Keyv Storage Adapters
If you have almost any kind of database, then there’s a way to use Keyv on top of that database with a storage adapter. A local MongoDB database can be used with the @keyv/mongo adapter.
import { Keyv } from "keyv";
import { KeyvMongo } from "@keyv/mongo";
const users = new Keyv<UserRecord>(new KeyvMongo("mongodb://localhost:27017"));
console.log(await users.get("alice")); // undefined OR { displayName: 'Alice the Great', profile: "New here" }
await users.set("alice", { displayName: "Alice the Okay", profile: "New here" });
await users.set("bob", { displayName: "Bobbo", profile: null });
await users.set("alice", {
...(await users.get("alice"))!,
displayName: "Alice the Great",
});
await users.set("bob", {
...(await users.get("bob"))!,
profile: "Not here to make friends",
});
console.log((await users.get("alice"))!.displayName); // 'Alice the Great'
console.log((await users.get("bob"))!.displayName); // 'Bobbo'
This example looks almost the same aside from the adapter, but it behaves differently in an important way: key-value mappings aren’t cleared when the program restarts. After the first time this code is run, subsequent runs of the program will show the last stored record for Alice when users.get('alice') is called.
When Keyv is not enough
Keyv is small: it only helps you build key-value stores. There are a bunch of reasons why key-value stores aren’t the only tool people use for building real websites.

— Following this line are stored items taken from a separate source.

(** ** One operation *)

(** The bands a pump asks for. *)
Definition wants_in p : bool := (p_saw_fin p =? 0) && negb (p_full p).
Definition wants_out p : bool := negb (p_bytes p =? 0).

(** What a return value means: -1 for an error; 1 for more to do, with the bands
    that must become ready asked for; 0 for done, with no bands asked for. *)
Definition pump_result ip p s s' (r : Z) : Prop :=
  (r = -1 /\ ps_bands s' = ps_bands s) \/
  (r = 1 /\ p_saw_fin p <> 2 /\ ps_bands s' = ps_bands s ++ [(ip, (wants_in p, wants_out p))] /\
     wants_in p || wants_out p = true) \/
  (r = 0 /\ p_saw_fin p = 2 /\ ps_bands s' = ps_bands s ++ [(ip, (false, false))]).

Lemma set_bands_focus ip jp base s H p D I (x y : bool) : focus ip base s H p D I ->
  focus ip base (set_ps_bands (ps_bands s ++ [(jp, (x, y))]) s) H p D I /\
  frame ip p s H p (set_ps_bands (ps_bands s ++ [(jp, (x, y))]) s) H.
Proof.
  intros [A B [? ? ? ? ? ? ? ?]]. split; [split; [by apply (pool_view s)|done|by split]|]. split; try done.
Qed.

Lemma pump_body_spec ip base s H p D I : focus ip base s H p D I ->
  wp nofatal (__iv_fd_pump_pump ip) s (fun r s' => exists H' p' D' I',
    focus ip base s' H' p' D' I' /\ frame ip p s H p' s' H' /\ pump_result ip p' s s' r).
Proof.
  intros Hfo. unfold __iv_fd_pump_pump. wrun (load_pump_Ok s ip p (fo_pump _ _ _ _ _ _ _ Hfo)). wbind.
  apply (wp_mono _ _ _ (fun r s' => tried ip base s H p r s')).
  { destruct (p_full p) eqn:Ef; cbn [negb andb]; [eapply wp_Ok; [reflexivity|]; eapply tried_here; [done|by left]|].
    destruct (Z.eqb_spec (p_saw_fin p) 0); [by eapply try_input_spec|].
    eapply wp_Ok; [reflexivity|]; eapply tried_here; [done|by left]. }
  intros r1 s1 (Hb1&Hr1&H1&p1&D1&I1&Hfo1&Hfr1).
  destruct Hr1 as [-> | ->]; cbn [Z.eqb negb].
  2:{ eapply wp_Ok; [reflexivity|]. exists H1, p1, D1, I1. split_and!; [done|done|by left]. }
  wrun (load_pump_Ok s1 ip p1 (fo_pump _ _ _ _ _ _ _ Hfo1)). wbind.
  apply (wp_mono _ _ _ (fun r s' => tried ip base s1 H1 p1 r s')).
  { destruct (Z.eqb_spec (p_bytes p1) 0); cbn [negb]; [|by eapply try_output_spec].
    eapply wp_Ok; [reflexivity|]; eapply tried_here; [done|by left]. }
  intros r2 s2 (Hb2&Hr2&H2&p2&D2&I2&Hfo2&Hfr2). pose proof (frame_trans _ _ _ _ _ _ _ _ _ _ Hfr1 Hfr2) as Hfr.
  destruct Hr2 as [-> | ->]; cbn [Z.eqb negb].
  2:{ eapply wp_Ok; [reflexivity|]. exists H2, p2, D2, I2. split_and!; [done|done|]. left. split; [done|congruence]. }
  wrun (load_pump_Ok s2 ip p2 (fo_pump _ _ _ _ _ _ _ Hfo2)).
  pose proof (fo_ok _ _ _ _ _ _ _ Hfo2) as Hok2. pose proof (pm_bytes _ _ _ _ _ _ Hok2) as Hby.
  assert (I2 <> [] -> wants_out p2 = true) as Hout.
  { intros Hne. unfold wants_out. destruct (Z.eqb_spec (p_bytes p2) 0); [|done]. destruct I2; [done|cbn in Hby; lia]. }
  assert (ps_bands s2 = ps_bands s) as Hbs by congruence.
  destruct (pm_fin _ _ _ _ _ _ Hok2) as [[Hf Hfull]|[[Hf Hne]|[Hf Hne]]]; rewrite Hf; cbn [Z.eqb Pos.eqb];
    wprim; (eapply wp_Ok; [reflexivity|]);
    match goal with |- exists _ _ _ _, focus _ _ (set_ps_bands (_ ++ [(_, (?x, ?y))]) _) _ _ _ _ /\ _ =>
      destruct (set_bands_focus ip ip base s2 H2 p2 D2 I2 x y Hfo2) as [Hfo3 Hfr3] end;
    exists H2, p2, D2, I2; (split; [exact Hfo3|]); (split; [by eapply frame_trans|]).
  - right. left. split; [done|]. split; [congruence|]. assert (wants_in p2 = negb (p_full p2)) as Ein by (unfold wants_in; by rewrite Hf).
    rewrite Ein. split; [by cbn; rewrite Hbs|]. destruct (p_full p2) eqn:Ep2; [|done]. by rewrite Hout; auto.
  - right. left. split; [done|]. split; [congruence|]. assert (wants_in p2 = false) as Ein by (unfold wants_in; by rewrite Hf).
    rewrite Ein, Hout by done. split; [by cbn; rewrite Hbs|done].
  - right. right. split_and!; [done|done|by cbn; rewrite Hbs].
Qed.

Using Keyv as the only repository of your information means you can’t easily get access to any of the following:
- Text search, which would let you look up all the times “Nim” was mentioned in the forum
- Efficient retrieval of your ten most recently created users, games, or forum posts
- Atomic database transactions, which could avoid race conditions where two users try to send a chat message simultaneously, but only one gets stored in the permanent log
Almost any “real” database system (MongoDB, PostgreSQL, MySQL, SQLite) will make it straightforward to support these kinds of actions, and you may want to switch to a more complicated repository layer depending on your course project goals.